O velho e a lareira tardia

“vou morrer sem nunca ter sentado perto de uma lareira”,

o velho falou com misto de adormecimento e angústia, sentia que a morte lhe lambia a ponta dos pés, tinha as bochechas frias e as unhas duras assim de impossíveis mais de serem cortadas

“não seja por isso, inventa-se já aqui um pedaço de fogo”, disseram-lhe

Kader Attia, «Holly Land» 2006.Kader Attia, «Holly Land» 2006.

e assim fizeram, ajuntaram os madeirumes, galhos e secas substâncias, sentaram-no perto do local escolhido, lá fora, perto da noite e do céu estrelado, uma jovem buscou os óleos cansados e começou a massajar-lhe os pés, primeiro os doloridos calcanhares, depois o centro com a necessária pressão, a ponta dos dedos, e finalmente o dorso enrijecido pelas caminhadas solitárias na montanha

“se eu tivesse idade de agradecer, agora dava-lhe um beijo…”, murmurou o velho

a jovem sorriu em missão de continuar, os outros nada disseram, iam acender o fogo com um qualquer combustível químico

“não, assim não”, falou o velho, “vamos mesmo no método tradicional, galhos pequeninos e uma boa caixa de fósforos”

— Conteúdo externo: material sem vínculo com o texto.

(* ===== verification/Floats.v ===== *)
(** * Conversions between [float] and [double]

    C's conversions on bit patterns, as IEEE 754 defines them for binary32 and
    binary64: widening is exact, narrowing rounds to nearest, ties to even, and
    both make NaNs quiet. *)

From S2P Require Export Api.

(** A finite value is [M * 2 ^ E]. *)
Definition round_half_even (M : Z) (shift : Z) : Z :=
  if shift <=? 0 then M * 2 ^ (- shift)
  else
    let q := M / 2 ^ shift in
    let r := M mod 2 ^ shift in
    let half := 2 ^ (shift - 1) in
    if (half <? r) || ((r =? half) && Z.odd q) then q + 1 else q.

Definition f2d (x : Z) : Z :=
  let s := x / 2 ^ 31 in
  let e := (x / 2 ^ 23) mod 2 ^ 8 in
  let m := x mod 2 ^ 23 in
  s * 2 ^ 63 +
  (if e =? 255 then if m =? 0 then 2047 * 2 ^ 52 else Z.lor (2047 * 2 ^ 52 + 2 ^ 51) (m * 2 ^ 29)
   else
     let M := if e =? 0 then m else m + 2 ^ 23 in
     let E := Z.max e 1 - 150 in
     if M =? 0 then 0
     else let k := Z.log2 M + 1 in (E + k - 53 + 1074) * 2 ^ 52 + M * 2 ^ (53 - k)).

Definition d2f (x : Z) : Z :=
  let s := x / 2 ^ 63 in
  let e := (x / 2 ^ 52) mod 2 ^ 11 in
  let m := x mod 2 ^ 52 in
  s * 2 ^ 31 +
  (if e =? 2047 then if m =? 0 then 255 * 2 ^ 23 else Z.lor (255 * 2 ^ 23 + 2 ^ 22) (m / 2 ^ 29)
   else
     let M := if e =? 0 then m else m + 2 ^ 52 in
     let E := Z.max e 1 - 1075 in
     if M =? 0 then 0
     else
       let q := Z.max (E + Z.log2 M + 1 - 24) (-149) in
       Z.min (255 * 2 ^ 23) ((q + 149) * 2 ^ 23 + round_half_even M (q - E))).

(** 1.5, the smallest subnormal, infinity; 0.1 is rounded. *)
Example f2d_values : map f2d [0x3fc00000; 0x80000001; 0x7f800000; 0] = [0x3ff8000000000000; 0xb6a0000000000000; 0x7ff0000000000000; 0].
Proof. by vm_compute. Qed.
Example d2f_values :
  map d2f [0x3fb999999999999a; 0x7fefffffffffffff; 0x36a0000000000000; 0x3690000000000000; 0x8000000000000000]
  = [0x3dcccccd; 0x7f800000; 1; 0; 0x80000000].
Proof. by vm_compute. Qed.

Definition is_nan32 (x : Z) : Prop := (x / 2 ^ 23) mod 2 ^ 8 = 255 /\ x mod 2 ^ 23 <> 0.

#[export] Instance is_nan32_dec x : Decision (is_nan32 x).
Proof. unfold is_nan32. apply _. Defined.

(** The fields of a pattern that was put together from them. *)
Lemma fields_of s e m we wm :
  0 <= wm -> 0 <= we -> 0 <= e < 2 ^ we -> 0 <= m < 2 ^ wm ->
  let x := s * 2 ^ (we + wm) + (e * 2 ^ wm + m) in
  x / 2 ^ (we + wm) = s /\ (x / 2 ^ wm) mod 2 ^ we = e /\ x mod 2 ^ wm = m.
Proof.
  intros Hwm Hwe He Hm x. pose proof (pow2_pos we Hwe). pose proof (pow2_pos wm Hwm).
  assert (Hp : 2 ^ (we + wm) = 2 ^ we * 2 ^ wm) by (by rewrite Z.pow_add_r).
  assert (Hx : x = (s * 2 ^ we + e) * 2 ^ wm + m) by (unfold x; rewrite Hp; ring).
  assert (Hd : x / 2 ^ wm = s * 2 ^ we + e) by (symmetry; apply Z.div_unique with m; lia).
  split_and!.
  - symmetry. apply Z.div_unique with (e * 2 ^ wm + m); [left; rewrite Hp; nia|unfold x; ring].
  - rewrite Hd, Z.add_comm, Z.mod_add by lia. by apply Z.mod_small.
  - symmetry. apply Z.mod_unique with (s * 2 ^ we + e); lia.
Qed.

Lemma fields_32 x :
  in_u 32 x -> x = x / 2 ^ 31 * 2 ^ 31 + ((x / 2 ^ 23) mod 2 ^ 8 * 2 ^ 23 + x mod 2 ^ 23) /\ 0 <= x / 2 ^ 31 <= 1.
Proof.
  unfold in_u. intros H. split; [|split; [apply Z.div_pos; lia|apply Z.lt_succ_r, Z.div_lt_upper_bound; lia]].
  pose proof (Z.div_mod x (2 ^ 23) ltac:(lia)). pose proof (Z.div_mod (x / 2 ^ 23) (2 ^ 8) ltac:(lia)).
  rewrite Z.div_div in H1 by lia. change (2 ^ 23 * 2 ^ 8) with (2 ^ 31) in H1. lia.
Qed.

(** Halving a significand that was doubled changes nothing. *)
Lemma round_exact M k : 0 <= k -> round_half_even (M * 2 ^ k) k = M.
Proof.
  intros Hk. unfold round_half_even. pose proof (pow2_pos k Hk). destruct (Z.leb_spec k 0) as [|Hp].
  - replace k with 0 by lia. cbn. lia.
  - rewrite Z.div_mul, Z.mod_mul by lia. pose proof (pow2_pos (k - 1) ltac:(lia)).
    rewrite (proj2 (Z.ltb_ge _ _)), (proj2 (Z.eqb_neq _ _)) by lia. done.
Qed.

(** A [float] survives the way through a [double]; a NaN stays one. *)
Lemma d2f_f2d x : in_u 32 x -> ~ is_nan32 x -> d2f (f2d x) = x.
Proof.
  intros Hx Hn. destruct (fields_32 x Hx) as [E Hs]. unfold is_nan32 in Hn.
  set (s := x / 2 ^ 31) in *. set (e := (x / 2 ^ 23) mod 2 ^ 8) in *. set (m := x mod 2 ^ 23) in *.
  assert (He : 0 <= e < 256) by apply (Z.mod_pos_bound _ (2 ^ 8) eq_refl).
  assert (Hm : 0 <= m < 2 ^ 23) by apply (Z.mod_pos_bound _ (2 ^ 23) eq_refl).
  unfold f2d. fold s e m. cbv zeta.
  destruct (Z.eqb_spec e 255) as [E255|E255].
  { destruct (Z.eqb_spec m 0) as [Em|]; [|by destruct Hn].
    destruct (fields_of s 2047 0 11 52) as (F1 & F2 & F3); [lia..|].
    change (11 + 52) with 63 in *. rewrite Z.add_0_r in *. unfold d2f. rewrite F1, F2, F3. cbv zeta.
    change (2047 =? 2047) with true. change (0 =? 0) with true. cbv iota. lia. }
  set (M := if e =? 0 then m else m + 2 ^ 23).
  destruct (Z.eqb_spec M 0) as [EM|EM].
  { assert (e = 0 /\ m = 0) as [E0 Em] by (unfold M in EM; destruct (Z.eqb_spec e 0); lia).
    destruct (fields_of s 0 0 11 52) as (F1 & F2 & F3); [lia..|].
    change (11 + 52) with 63 in *. change (0 * 2 ^ 52 + 0) with 0 in *. unfold d2f. rewrite F1, F2, F3. cbn. lia. }
  assert (HM : 0 < M < 2 ^ 24) by (unfold M in *; destruct (Z.eqb_spec e 0); lia).
  set (E1 := Z.max e 1 - 150). set (k := Z.log2 M + 1).
  assert (Hk : 1 <= k <= 24).
  { unfold k. pose proof (Z.log2_nonneg M). pose proof (proj1 (Z.log2_lt_pow2 M 24 ltac:(lia)) ltac:(lia)). lia. }
  assert (HMk : 2 ^ 52 <= M * 2 ^ (53 - k) < 2 ^ 53).
  { destruct (Z.log2_spec M ltac:(lia)) as [Hlo Hhi]. replace (Z.succ (Z.log2 M)) with k in Hhi by (unfold k; lia).
    replace (Z.log2 M) with (k - 1) in Hlo by (unfold k; lia). pose proof (pow2_pos (53 - k) ltac:(lia)).
    assert (2 ^ 52 = 2 ^ (k - 1) * 2 ^ (53 - k)) as -> by (rewrite <- Z.pow_add_r by lia; f_equal; lia).
    assert (2 ^ 53 = 2 ^ k * 2 ^ (53 - k)) as -> by (rewrite <- Z.pow_add_r by lia; f_equal; lia). nia. }
  set (M' := M * 2 ^ (53 - k)) in *. set (q := E1 + k - 53).
  destruct (fields_of s (q + 1075) (M' - 2 ^ 52) 11 52) as (F1 & F2 & F3); [lia|lia|unfold q, E1; lia|lia|].
  change (11 + 52) with 63 in *.
  replace ((q + 1075) * 2 ^ 52 + (M' - 2 ^ 52)) with ((q + 1074) * 2 ^ 52 + M') in * by lia.
  unfold d2f. rewrite F1, F2, F3. cbv zeta. clear F1 F2 F3.
  rewrite (proj2 (Z.eqb_neq (q + 1075) 2047)), (proj2 (Z.eqb_neq (q + 1075) 0)) by (unfold q, E1; lia).
  replace (M' - 2 ^ 52 + 2 ^ 52) with M' by lia. rewrite (proj2 (Z.eqb_neq M' 0)) by lia.
  assert (Hl : Z.log2 M' = 52) by (apply Z.log2_unique; lia). rewrite Hl.
  replace (Z.max (q + 1075) 1 - 1075) with q by (unfold q, E1; lia).
  assert (Hq : Z.max (q + 52 + 1 - 24) (-149) = E1).
  { unfold q. destruct (Z.eqb_spec e 0) as [E0|E0]; [unfold E1; lia|].
    assert (k = 24); [|unfold E1; lia]. unfold k.
    assert (Z.log2 M = 23) as ->; [|done]. apply Z.log2_unique; [lia|]. unfold M.
    cbv iota. lia. }
  rewrite Hq. replace (E1 - q) with (53 - k) by (unfold q; lia). unfold M'. rewrite round_exact by lia.
  rewrite Z.min_r; unfold E1, M in *; destruct (Z.eqb_spec e 0); lia.
Qed.
(** The bounds of the element loop: everything it leaves out lies outside the
    eightbyte, provided the array starts at a multiple of eight bytes. *)
Lemma elem_bounds index o sz len :
  0 <= index <= 1 -> o mod 8 = 0 -> 0 <= o -> 0 < sz -> 1 <= len -> o + sz * len <= 16 ->
  o < 8 * index + 8 -> 8 * index < o + sz * len ->
  let j := int32 (u64 (index * 8 - o) / sz) in
  let k := int32 (8 / sz + j + 1) in
  let k := if len <? u64 k then int32 len else k in
  0 <= j < k /\ k <= len /\
  (forall i, 0 <= i < j -> o + sz * i + sz <= 8 * index) /\
  (forall i, k <= i < len -> 8 * index + 8 <= o + sz * i).
Proof.
  intros Hix Ho8 Ho Hsz Hlen Hfit Hlt Hgt.
  assert (Hd : index * 8 - o = 0 \/ index * 8 - o = 8).
  { assert (o = 0 \/ o = 8) by (apply Z.div_exact in Ho8; [|lia]; lia). lia. }
  pose proof (Z.div_mod 8 sz ltac:(lia)) as D8. pose proof (Z.mod_pos_bound 8 sz ltac:(lia)) as B8.
  assert (P8 : 0 <= 8 / sz <= 8) by (split; [apply Z.div_pos; lia|apply Z.div_le_upper_bound; nia]).
  assert (Hl16 : len <= 16) by nia.
  set (a := 8 / sz) in *. cbv zeta. rewrite (u64_small (index * 8 - o)) by lia.
  assert (Hj : int32 ((index * 8 - o) / sz) = if decide (index * 8 - o = 0) then 0 else a).
  { case_decide as E; [rewrite E, Z.div_0_l by lia|replace (index * 8 - o) with 8 by lia; fold a];
      apply int32_small; lia. }
  rewrite Hj. case_decide as E.
  - rewrite (int32_small (a + 0 + 1)), u64_small, int32_small by lia.
    destruct (Z.ltb_spec len (a + 0 + 1)); split_and!; try lia; intros i Hi; nia.
  - rewrite (int32_small (a + a + 1)), u64_small, int32_small by lia.
    destruct (Z.ltb_spec len (a + a + 1)); split_and!; try lia; try nia; intros i Hi; nia.
Qed.

Lemma nested_array_class rec sub o sz len index :
  0 <= index <= 1 -> o mod 8 = 0 -> 0 <= o -> 0 < sz -> 1 <= len -> o + sz * len <= 16 ->
  o < 8 * index + 8 -> 8 * index < o + sz * len ->
  (forall i, 0 <= i < len -> rec sub (int32 (o + sz * i)) = Some (abi_class index (leaves sub (o + sz * i)))) ->
  (forall i, 0 <= i < len -> forall l, In l (leaves sub (o + sz * i)) -> within (o + sz * i) (o + sz * i + sz) l) ->
  let j := int32 (u64 (index * 8 - o) / sz) in
  let k := int32 (8 / sz + j + 1) in
  let k := if len <? u64 k then int32 len else k in
  sysv_elems rec sub o sz (Z.to_nat (k - j)) j SYSVC_NONE
  = Some (abi_class index (concat (map (fun i => leaves sub (o + sz * i)) (seqZ 0 len)))).
Proof.
  intros Hix Ho8 Ho Hsz Hlen Hfit Hlt Hgt Hrec Hw.
  pose proof (elem_bounds index o sz len Hix Ho8 Ho Hsz Hlen Hfit Hlt Hgt) as Hb. cbv zeta in Hb |- *.
  set (j := int32 (u64 (index * 8 - o) / sz)) in *.
  set (k := if len <? u64 (int32 (8 / sz + j + 1)) then int32 len else int32 (8 / sz + j + 1)) in *.
  clearbody j k. destruct Hb as (Hj & Hk & Hlo & Hhi).
  rewrite (elems_class _ _ _ _ index); [|cbn; tauto|intros; apply Hrec; lia].
  rewrite Z2Nat.id by lia. f_equal.
  replace len with (j + ((k - j) + (len - k))) at 1 by lia.
  rewrite (seqZ_app 0 j), Z.add_0_l, (seqZ_app j (k - j)), !map_app, !concat_app, !abi_class_app by lia.
  rewrite (abi_class_range sub o sz index 0 j); [|intros i Hi l Hin'; apply (Hw i); [lia|done]|intros; right; apply Hlo; lia].
  rewrite (abi_class_range sub o sz index (j + (k - j)) (len - k));
    [|intros i Hi l Hin'; apply (Hw i); [lia|done]|intros; left; apply Hhi; lia].
  by rewrite merge_none_r.
Qed.

(** One field, seen from the field loop. *)
Lemma field_class index base ag f :
  0 <= index <= 1 -> 0 <= base -> base + ag_size ag <= 16 -> desc_wf ag -> In f (ag_fields ag) ->
  field_lay (ag_size ag) base f ->
  (forall s, f_sub_aggr f = Some s -> forall b, 0 <= b -> b + ag_size s <= 16 -> lay_ok s b = true ->
     dc_get_sysv_class_for_8byte s index b = Some (abi_class index (leaves s b))) ->
  let offset := base + f_offset f in
  (8 * index + 8 <= offset \/ offset + f_size f * f_array_len f <= 8 * index ->
   abi_class index (field_leaves base f) = SYSVC_NONE) /\
  (offset < 8 * index + 8 -> 8 * index < offset + f_size f * f_array_len f ->
   (f_alignment f <> 0 -> Z.land offset (f_alignment f - 1) = 0) /\
   sysv_new_class (fun sub => dc_get_sysv_class_for_8byte sub index) (index * 8) offset (f_size f)
     (f_array_len f) (f_type f) (f_sub_aggr f)
   = Some (abi_class index (field_leaves base f))).
Proof.
  intros Hix Hb Hfit Hw Hin (H0 & H1 & H2 & Ht) IH offset.
  destruct (desc_level _ Hw) as [Hfw _ _ _ _]. rewrite List.Forall_forall in Hfw. specialize (Hfw f Hin).
  pose proof (field_alignment f ag Hw Hin) as Hal.
  unfold field_wf in Hfw. unfold field_leaves, elem_leaves, sysv_new_class. fold offset.
  destruct (cty_of_sigchar (f_type f)) as [t|].
  - destruct Hfw as (Hs & Ha & _). rewrite Ha, Hs in *. pose proof (sizeof_cty_range t) as Hr.
    split.
    + intros Ho. apply (abi_class_outside index offset (offset + sizeof_cty t * f_array_len f)); [|done].
      intros l (x & (i & <- & Hi)%in_map_iff & Hx)%in_concat. apply list_elem_of_In, elem_of_seqZ in Hi.
      destruct Hx as [<-|[]]. unfold within. cbn. nia.
    + intros Hlt Hgt. split; [intros _; rewrite land_pow2; [done|apply sizeof_cty_pow2]|].
      rewrite scalar_array_class by lia. by destruct t.
  - destruct Hfw as (-> & s & Es & Hs & Ha). rewrite Es in *. destruct Ht as [Hm Hl].
    pose proof (desc_sub _ _ _ Hw Hin Es) as Hws. pose proof (lw_size _ (desc_level _ Hws)) as Hz.
    rewrite <- Hs in Hz.
    assert (Hwi : forall i, 0 <= i < f_array_len f -> forall l, In l (leaves s (offset + f_size f * i)) ->
              within (offset + f_size f * i) (offset + f_size f * i + f_size f) l).
    { intros i Hi l Hil. pose proof (leaves_within s Hws _ (Hl i Hi) l Hil) as Hx. by rewrite <- Hs in Hx. }
    split.
    + intros Ho. apply (abi_class_range s offset (f_size f) index 0 (f_array_len f)); [intros i Hi l Hin'; apply (Hwi i); [lia|done]|].
      intros i Hi. nia.
    + intros Hlt Hgt. split.
      * clear Hwi. intros Hne. rewrite land_pow2; [apply mod8_aligned; [done|]|]; (destruct Hal as [E|Hal]; [by rewrite <- E in Hne|done]).
      * cbn [Ascii.eqb]. assert (0 < f_size f).
        { destruct (Z.eq_dec (f_size f) 0) as [E|]; [|lia]. rewrite E in Hgt. fold offset in Hm.
          pose proof (Z.div_mod offset 8 ltac:(lia)). lia. }
        rewrite (proj2 (Z.eqb_neq _ _)) by lia.
        apply nested_array_class; try done; try lia.
        intros i Hi. assert (0 <= f_size f * i /\ f_size f * i + f_size f <= f_size f * f_array_len f) by nia.
        rewrite int32_small by lia. apply IH; [done|lia|lia|]. apply Hl. lia.
Qed.

(** The field loop computes the class of the leaves. *)
Lemma sysv_fields_class rec index base fs : forall clz,
  0 <= index <= 1 -> 0 <= base ->
  In clz [SYSVC_NONE; SYSVC_INTEGER; SYSVC_SSE] ->
  Forall (fun f => In (f_alignment f) [0; 1; 2; 4; 8] /\
    0 <= f_offset f /\ 0 <= f_size f * f_array_len f /\ base + f_offset f + f_size f * f_array_len f <= 16 /\
    (8 * index + 8 <= base + f_offset f \/ base + f_offset f + f_size f * f_array_len f <= 8 * index ->
     abi_class index (field_leaves base f) = SYSVC_NONE) /\
    (base + f_offset f < 8 * index + 8 -> 8 * index < base + f_offset f + f_size f * f_array_len f ->
     (f_alignment f <> 0 -> Z.land (base + f_offset f) (f_alignment f - 1) = 0) /\
     sysv_new_class rec (index * 8) (base + f_offset f) (f_size f) (f_array_len f) (f_type f) (f_sub_aggr f)
     = Some (abi_class index (field_leaves base f)))) fs ->
  sysv_fields rec (index * 8) base fs clz
  = Some (dc_merge_sysv_classes clz (abi_class index (concat (map (field_leaves base) fs)))).
Proof.
  induction fs as [|f fs IH]; intros clz Hix Hb Hc Hf; [cbn; by rewrite merge_none_r|].
  apply Forall_cons in Hf as [(Hal & H0 & Hl0 & H16 & Hout & Hin) Hf].
  assert (IH' : forall c, In c [SYSVC_NONE; SYSVC_INTEGER; SYSVC_SSE] -> sysv_fields rec (index * 8) base fs c
     = Some (dc_merge_sysv_classes c (abi_class index (concat (map (field_leaves base) fs))))) by (intros; by apply IH).
  cbn [map concat]. rewrite abi_class_app.
  destruct f as [o sz a len ty sub]. cbn [sysv_fields].
  cbn [f_alignment f_offset f_size f_array_len f_type f_sub_aggr] in *.
  rewrite (u64_small (base + o)), (u64_small (index * 8 + 8)), (u64_small (index * 8)), (u64_small (_ + _)) by lia.
  destruct (Z.leb_spec (index * 8 + 8) (base + o)) as [Hle|Hlt]; cbn [orb].
  { rewrite Hout, IH' by (done || lia). done. }
  destruct (Z.leb_spec (base + o + sz * len) (index * 8)) as [Hle|Hgt].
  { rewrite Hout, IH' by (done || lia). done. }
  destruct (Hin ltac:(lia) ltac:(lia)) as [Hland Hnew].
  assert (Z.land a (a - 1) = 0) as -> by (by destruct Hal as [<-|[<-|[<-|[<-|[<-|[]]]]]]).
  cbn [negb Z.eqb]. destruct (Z.eqb_spec a 0) as [->|Hne]; cbn [negb andb].
  - rewrite Hnew. cbn [mbind option_bind]. destruct (Z.eqb_spec clz (abi_class index (field_leaves base (mkField o sz 0 len ty sub)))) as [E|_].
    + rewrite IH' by done. rewrite <- E, <- merge_assoc_abi by (done || apply abi_class_known).
      f_equal. f_equal. by destruct Hc as [<-|[<-|[<-|[]]]].
    + rewrite IH' by (apply merge_abi; [done|apply abi_class_known]).
      by rewrite merge_assoc_abi by (done || apply abi_class_known).
  - rewrite (Hland Hne), Hnew. cbn [mbind option_bind negb Z.eqb].
    destruct (Z.eqb_spec clz (abi_class index (field_leaves base (mkField o sz a len ty sub)))) as [E|_].
    + rewrite IH' by done. rewrite <- E, <- merge_assoc_abi by (done || apply abi_class_known).
      f_equal. f_equal. by destruct Hc as [<-|[<-|[<-|[]]]].
    + rewrite IH' by (apply merge_abi; [done|apply abi_class_known]).
      by rewrite merge_assoc_abi by (done || apply abi_class_known).
Qed.

Lemma class_8byte_spec ag : desc_wf ag -> forall index base,
  0 <= index <= 1 -> 0 <= base -> base + ag_size ag <= 16 -> lay_ok ag base = true ->
  dc_get_sysv_class_for_8byte ag index base = Some (abi_class index (leaves ag base)).
Proof.
  induction ag as [ag IH] using DCaggr_nested_ind. intros Hw index base Hix Hb Hfit Hl.
  rewrite sysv_class_unfold, leaves_unfold. apply lay_ok_fields in Hl.
  rewrite List.Forall_forall in IH, Hl. rewrite sysv_fields_class; [done|done|done|cbn; tauto|].
  apply List.Forall_forall. intros f Hin. pose proof (Hl f Hin) as Hlf.
  destruct (field_class index base ag f Hix Hb Hfit Hw Hin Hlf) as [Hout Hcls].
  { intros s Es b Hb0 Hb16 Hlb. exact (IH f Hin s Es (desc_sub _ _ _ Hw Hin Es) index b Hix Hb0 Hb16 Hlb). }
  destruct Hlf as (H0 & H1 & H2 & _). split; [by apply (field_alignment f ag)|].
  split; [lia|]. split; [|split; [lia|split; [exact Hout|exact Hcls]]].
  destruct (desc_level _ Hw) as [Hfw _ _ _ _]. rewrite List.Forall_forall in Hfw. specialize (Hfw f Hin).
  assert (0 <= f_size f); [|nia]. unfold field_wf in Hfw. destruct (cty_of_sigchar (f_type f)) as [t|].
  - destruct Hfw as (-> & _). pose proof (sizeof_cty_range t). lia.
  - destruct Hfw as (_ & s & Es & -> & _). apply (desc_level _ (desc_sub _ _ _ Hw Hin Es)).
Qed.

(** C15: descriptions made by [dcNewAggr], [dcAggrField] and [dcCloseAggr] are
    well formed.  Every sequence of valid fields within the allocated number is
    accepted, in order; each field gets the size and alignment of its type, the
    alignment of the aggregate is the strictest of its fields' (0, 1, 2, 4 or
    8), and closing - on System V the classification of both eightbytes, nested
    descriptions included - never fails an assertion and only writes the
    classes. *)
Theorem description_well_formed sysv junk max size ds :
  0 <= size -> (3 <= length junk)%nat -> Forall decl_wf ds -> Z.of_nat (length ds) <= max ->
  exists ag ag', add_fields (dcNewAggr junk max size) ds = Some ag /\ dcCloseAggr sysv ag = Some ag' /\
    desc_wf ag' /\ ag_size ag' = size /\
    map (fun f => (f_type f, f_offset f, f_array_len f)) (ag_fields ag') = map fst ds.
Proof.
  intros Hs Hj Hd Hn.
  destruct (add_fields_wf ds _ (new_wf junk max size Hs) Hd) as (ag & Ha & Hw & Esz & _ & Ec & Ef); [done|].
  destruct (close_total sysv ag Hw) as (ag' & Hc); [by rewrite Ec|].
  destruct (close_level _ _ _ Hc) as (E1 & _ & _ & E4 & _).
  exists ag, ag'. split_and!; [done|done|by apply (close_wf _ _ _ Hw Hc)|by rewrite E1, Esz|by rewrite E4, Ef].
Qed.
(** ** Operations (dyncall_callvm_x64.c) *)

Definition dc_callvm_free_x64 (_ : DCCallVM_x64) : unit := tt.

Definition dc_callvm_reset_x64 (self : DCCallVM_x64) : option DCCallVM_x64 :=
  let self := with_vec (dcVecReset (mVecHead self)) self in
  let self := with_count {| rc_i := 0; rc_f := 0 |} self in
  let self := with_aggr_reg (-1) self in
  Some (if win then with_copies (mVecAddr self + mTotal (mVecHead self)) self else self).

(** [c += (c == self->mAggrReturnReg)]: step over the register that will hold
    the address of the returned aggregate. *)
Definition skip_aggr_reg (r c : Z) : Z := c + (if c =? r then 1 else 0).

Definition dc_callvm_argLongLong_x64 (self : DCCallVM_x64) (x : Z) : option DCCallVM_x64 :=
  let c := skip_aggr_reg (mAggrReturnReg self) (rc_i (mRegCount self)) in
  let self := with_count (set_count_i c (mRegCount self)) self in
  if c <? numIntRegs then
    d ← set_reg_i c x (mRegData self);
    Some (with_data d (with_count (set_count_i (c + 1) (mRegCount self)) self))
  else
    v ← dcVecAppend (mVecHead self) (enc LittleEndian 8 x) 8;
    Some (with_vec v self).

Definition dc_callvm_argBool_x64 (self : DCCallVM_x64) (x : Z) := dc_callvm_argLongLong_x64 self x.
Definition dc_callvm_argChar_x64 (self : DCCallVM_x64) (x : Z) := dc_callvm_argLongLong_x64 self x.
Definition dc_callvm_argShort_x64 (self : DCCallVM_x64) (x : Z) := dc_callvm_argLongLong_x64 self x.
Definition dc_callvm_argInt_x64 (self : DCCallVM_x64) (x : Z) := dc_callvm_argLongLong_x64 self x.
Definition dc_callvm_argLong_x64 (self : DCCallVM_x64) (x : Z) := dc_callvm_argLongLong_x64 self x.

sorriram os mais-novos, fizeram-lhe a vontade, devagar, em cuidado e sopro, lá em cima um vento todo solitário fazia cuidado de embalar as nuvens, visão para os últimos olhares do velho, jogo de esconder e revelar o corpo e o desenho das estrelas, sabedoria dele só, improvisada, nada lógica, de saber ver o caminho das estrelas de ir e voltar, evitar os lugares das guerras, buscar água quando faltava, caçar se necessário fosse, ir dar notícias em jeito de também as receber

“quando há muita guerra, as pessoas esquecem de dar boas notícias”, revelava em fraca voz, “eu tinha assim que inventar tudo: o seu filho está bem, manda dizer só é que tem saudades, a sua filha casou, morreu um mais-velho, o ano passado quase nem choveu ainda, coisas assim que as pessoas precisam de ouvir, sentem-se mais perto da vida, tudo inventado… pra fintar a guerra, sabe?”, o velho falava a sério, os mais-novos pensavam que era o seu derradeiro delírio

“descanse, mais-velho, descanse”

o fogo ganhou labaredas de ser visto em seus amarelos dançantes, bailarinas línguas fogachadas a interromper o corpo da noite, as pontas saltitantes a brilharem no seu rosto de carreiros incontáveis, os pés menos ressequidos absorvendo os óleos pelos dedos da menina, os olhos circundantes na estranha espera do fechar dos seus olhos, o velho respirando devagar para saber dos odores do fogo, os olhos semi-fechados em abertura de fazer espreitamento do fogo,

“ai, meu deus, esta é a minha maior alegria, uma lareira de verdade, assim nós a vermos um fogo sem ser de armas nem bombas, o descanso só… obrigado, meus filhos… obrigado mesmo”, a lágrima a fingir que não era modo de emoção e sim suor de nenhum calor que ali fazia, o velho, quieto, o seu rosto a ver o rosto da menina quase quieta – só os dedos em afago de perfeição e brandura, o seu pé adormecendo primeiro, a despedida horizontal nas sensações que o invadiam,

primeiro a ponta do pé, alquebrada, num sono calmo e duro a subir-lhe pelo corpo, ele com medo que a acalmia lhe chegasse aos lábios (“nem tive só tempo de contar a estes jovens uma estória de nenhum esquecimento…”), ou, pior, que esse mais forte acalmar lhe chegasse aos olhos, impedindo-lhe a visão apaziguadora do fogo, o corpo adormecia-se repentino numa lentidão que era delicada e agradável, por momentos sentiu que voava quieto, com a leveza toda misteriosa de uma pedra, quis dizer que se sentia entregue aos modos do vento e já só viu a noite – o fogo dissipou-se do seu olhar, as estrelas se apagaram como se em fuga e, em vez de falar com as forças que já não tinha, o velho esticou o dedo

um dedo certeiro, fugaz e último, tocou a ponta acesa do seio da menina – que acordou um pouco o olhar, não disse nada, nada fez, não denunciou o gesto de erotismo definitivo e prosseguiu, lenta e frágil, com os círculos que a sua mão imprimia naqueles pés cansados, primeiro os doloridos calcanhares, depois o centro, a ponta dos dedos, e finalmente o dorso enrijecido pelas caminhadas na montanha,

a menina que, assim,

quase escutou o velho dizer “se eu tivesse idade de agradecer, agora dava-lhe um beijo”.